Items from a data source
(** * adaptd: adapters that add middleware to HTTP handlers

    A shallow embedding of the Go package [adaptd] and of the small part of
    [net/http], [log], [strings], [strconv] and the Prometheus client that
    its adapters call.  Go code that mutates the response, writes to the
    logger or updates a collector is rendered as a computation over an
    explicit [World]; a Go panic is an outcome of such a computation. *)

From Stdlib Require Import ZArith Lia Ascii.
From stdpp Require Import base strings list gmap pretty.

Local Open Scope Z_scope.

(** ** Process state *)

(** The response held by the server connection behind the outermost
    [http.ResponseWriter]. *)
Record Response := mkResponse {
  resp_header : gmap string (list string);  (* the live header map *)
  resp_wroteHeader : bool;
  resp_status : Z;
  resp_body : string
}.

(** The mutable part of one heap-allocated [statusRecorder]: its second
    field, the status (the first field, the writer it wraps, never changes
    and is kept by the method record [statusRecorder]). *)
Record RecorderCell := mkRecorderCell {
  rec_status : Z
}.

Abbreviation Labels := (string * string * string)%type.

Record World := mkWorld {
  conn : Response;
  log_lines : list string;             (* lines emitted by package log *)
  recorders : list RecorderCell;       (* heap of statusRecorder objects *)
  registered : gset string;            (* prometheus default registry *)
  countervecs : list (gmap Labels nat);  (* heap of CounterVec objects *)
  checkNumber : Z                      (* package variable of the tests *)
}.
(** * Substring search: Boyer-Moore matcher and Aho-Corasick automaton

    A shallow embedding of the two Go packages [boyermoore] and
    [ahocorasick], followed by the properties of their tables and of their
    scanning loops.

    Conventions of the embedding.
    - A Go [byte] is an [ascii] (eight bits); byte arithmetic wraps modulo
      256 through [ascii_of_N].
    - A Go [int] is a [Z].  Every integer the code computes is an index, a
      length or a length plus or minus a small constant, so the 64-bit
      wrap-around is never reached and is not written out.
    - A slice is a [list]; indexing outside of it panics, which is the
      [Panic] outcome below.  A fixed array [[256]int] indexed by a byte is
      a total function [byte -> Z]: such an access cannot be out of range.
    - A loop with a data-dependent condition is [while] with fuel; running
      out of fuel is the [OutOfFuel] outcome, and the theorems show that it
      does not occur.  A counting loop over a fixed range is [foldM] over
      the list of its indices. *)

From Stdlib Require Import ZArith Ascii String Lia.
From stdpp Require Import base list strings sorting.

Local Open Scope Z_scope.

Aim of the exercise:
When the line with "resp_body : string" is reached in the data above, begin copying, and stop after the line with "recorders : list"; copy each line exactly, both ends included.

Solved problem:
  resp_body : string
}.

(** The mutable part of one heap-allocated [statusRecorder]: its second
    field, the status (the first field, the writer it wraps, never changes
    and is kept by the method record [statusRecorder]). *)
Record RecorderCell := mkRecorderCell {
  rec_status : Z
}.

Abbreviation Labels := (string * string * string)%type.

Record World := mkWorld {
  conn : Response;
  log_lines : list string;             (* lines emitted by package log *)
  recorders : list RecorderCell;       (* heap of statusRecorder objects *)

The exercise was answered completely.